## [Action item]
The lines to reproduce run from the first one below to the line containing "match s with EmptyString", both included. Reproduce them exactly and nothing else.

## [Extracted data]
◇ ◇ ◇

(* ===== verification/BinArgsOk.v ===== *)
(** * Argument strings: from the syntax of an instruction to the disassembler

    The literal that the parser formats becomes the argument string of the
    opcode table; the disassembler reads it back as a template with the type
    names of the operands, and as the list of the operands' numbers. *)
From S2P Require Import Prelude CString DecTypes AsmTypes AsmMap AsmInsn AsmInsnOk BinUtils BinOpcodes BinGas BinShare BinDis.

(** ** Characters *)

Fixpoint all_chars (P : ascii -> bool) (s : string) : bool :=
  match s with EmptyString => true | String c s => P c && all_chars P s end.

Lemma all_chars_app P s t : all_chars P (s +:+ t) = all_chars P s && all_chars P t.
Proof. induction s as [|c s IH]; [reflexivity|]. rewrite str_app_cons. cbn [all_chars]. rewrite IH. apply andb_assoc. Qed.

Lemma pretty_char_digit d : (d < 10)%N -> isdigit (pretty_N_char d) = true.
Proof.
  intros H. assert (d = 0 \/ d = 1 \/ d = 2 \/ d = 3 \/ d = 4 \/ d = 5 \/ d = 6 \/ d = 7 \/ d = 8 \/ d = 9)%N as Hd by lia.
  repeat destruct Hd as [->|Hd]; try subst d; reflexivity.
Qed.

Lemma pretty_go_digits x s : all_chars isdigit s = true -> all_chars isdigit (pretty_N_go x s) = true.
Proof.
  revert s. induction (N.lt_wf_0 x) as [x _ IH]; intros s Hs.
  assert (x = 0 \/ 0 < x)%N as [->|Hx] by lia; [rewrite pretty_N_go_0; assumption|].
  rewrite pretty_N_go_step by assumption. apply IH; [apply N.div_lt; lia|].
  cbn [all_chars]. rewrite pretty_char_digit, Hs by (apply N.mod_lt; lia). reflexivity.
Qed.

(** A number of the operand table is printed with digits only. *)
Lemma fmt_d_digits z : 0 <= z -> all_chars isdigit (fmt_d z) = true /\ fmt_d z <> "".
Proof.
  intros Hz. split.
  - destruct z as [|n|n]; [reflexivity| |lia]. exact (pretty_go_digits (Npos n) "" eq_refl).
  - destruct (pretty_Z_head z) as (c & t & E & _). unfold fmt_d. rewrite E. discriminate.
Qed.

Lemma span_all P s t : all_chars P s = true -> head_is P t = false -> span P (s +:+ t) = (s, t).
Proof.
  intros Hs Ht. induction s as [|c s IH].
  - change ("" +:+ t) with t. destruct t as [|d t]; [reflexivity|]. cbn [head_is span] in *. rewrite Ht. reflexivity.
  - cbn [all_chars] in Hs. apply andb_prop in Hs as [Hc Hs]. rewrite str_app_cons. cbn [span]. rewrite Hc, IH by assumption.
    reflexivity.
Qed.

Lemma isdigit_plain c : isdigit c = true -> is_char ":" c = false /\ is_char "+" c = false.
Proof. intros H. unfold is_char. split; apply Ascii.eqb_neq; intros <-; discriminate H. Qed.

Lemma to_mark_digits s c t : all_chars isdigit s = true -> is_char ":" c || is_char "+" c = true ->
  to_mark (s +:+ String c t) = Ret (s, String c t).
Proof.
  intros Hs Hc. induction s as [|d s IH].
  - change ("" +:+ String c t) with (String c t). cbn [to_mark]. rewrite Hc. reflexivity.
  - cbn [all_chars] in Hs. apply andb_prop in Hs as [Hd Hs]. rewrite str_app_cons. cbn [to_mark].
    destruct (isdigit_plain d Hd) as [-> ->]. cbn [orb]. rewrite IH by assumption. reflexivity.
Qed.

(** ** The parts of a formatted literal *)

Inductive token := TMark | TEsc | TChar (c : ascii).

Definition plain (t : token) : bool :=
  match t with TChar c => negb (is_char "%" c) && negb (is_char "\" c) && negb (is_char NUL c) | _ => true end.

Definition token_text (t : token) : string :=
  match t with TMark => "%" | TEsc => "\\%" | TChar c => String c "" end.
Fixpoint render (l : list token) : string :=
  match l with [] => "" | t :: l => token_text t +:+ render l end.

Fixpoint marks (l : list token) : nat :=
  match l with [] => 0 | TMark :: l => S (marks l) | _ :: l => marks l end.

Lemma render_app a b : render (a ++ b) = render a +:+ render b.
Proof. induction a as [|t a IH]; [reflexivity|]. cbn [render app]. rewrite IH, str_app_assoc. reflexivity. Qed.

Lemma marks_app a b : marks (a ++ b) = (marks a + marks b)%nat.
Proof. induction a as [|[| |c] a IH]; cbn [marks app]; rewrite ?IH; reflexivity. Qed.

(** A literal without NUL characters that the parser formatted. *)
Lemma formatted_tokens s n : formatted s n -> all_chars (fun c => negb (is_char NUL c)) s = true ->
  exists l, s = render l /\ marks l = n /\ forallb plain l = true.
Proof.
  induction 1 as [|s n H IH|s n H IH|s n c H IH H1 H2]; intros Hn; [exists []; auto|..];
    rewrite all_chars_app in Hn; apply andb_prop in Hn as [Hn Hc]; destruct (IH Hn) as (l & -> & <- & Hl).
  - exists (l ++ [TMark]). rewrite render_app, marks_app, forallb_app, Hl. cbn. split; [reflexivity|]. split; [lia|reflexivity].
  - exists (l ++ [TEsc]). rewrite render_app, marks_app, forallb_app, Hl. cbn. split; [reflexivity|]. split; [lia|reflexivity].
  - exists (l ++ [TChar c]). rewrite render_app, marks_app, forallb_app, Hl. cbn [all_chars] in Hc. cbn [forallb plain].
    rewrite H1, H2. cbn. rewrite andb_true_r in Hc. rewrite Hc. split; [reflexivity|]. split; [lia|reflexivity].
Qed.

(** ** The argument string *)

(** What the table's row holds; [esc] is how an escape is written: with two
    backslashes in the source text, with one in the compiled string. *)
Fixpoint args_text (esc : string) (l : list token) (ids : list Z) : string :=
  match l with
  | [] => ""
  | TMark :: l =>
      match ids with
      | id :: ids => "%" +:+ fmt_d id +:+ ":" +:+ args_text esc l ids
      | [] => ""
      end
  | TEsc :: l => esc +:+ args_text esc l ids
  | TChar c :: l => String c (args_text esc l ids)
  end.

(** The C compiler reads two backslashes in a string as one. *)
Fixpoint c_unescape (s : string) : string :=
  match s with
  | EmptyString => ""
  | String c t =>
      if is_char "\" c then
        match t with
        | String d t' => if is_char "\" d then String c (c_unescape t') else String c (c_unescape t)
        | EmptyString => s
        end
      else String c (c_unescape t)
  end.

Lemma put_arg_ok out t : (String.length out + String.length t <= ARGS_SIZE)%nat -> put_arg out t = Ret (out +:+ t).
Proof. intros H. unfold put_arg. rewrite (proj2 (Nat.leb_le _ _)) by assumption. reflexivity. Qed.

◇ ◇ ◇

## [Solution to this problem]
(* ===== verification/BinArgsOk.v ===== *)
(** * Argument strings: from the syntax of an instruction to the disassembler

    The literal that the parser formats becomes the argument string of the
    opcode table; the disassembler reads it back as a template with the type
    names of the operands, and as the list of the operands' numbers. *)
From S2P Require Import Prelude CString DecTypes AsmTypes AsmMap AsmInsn AsmInsnOk BinUtils BinOpcodes BinGas BinShare BinDis.

(** ** Characters *)

Fixpoint all_chars (P : ascii -> bool) (s : string) : bool :=
  match s with EmptyString => true | String c s => P c && all_chars P s end.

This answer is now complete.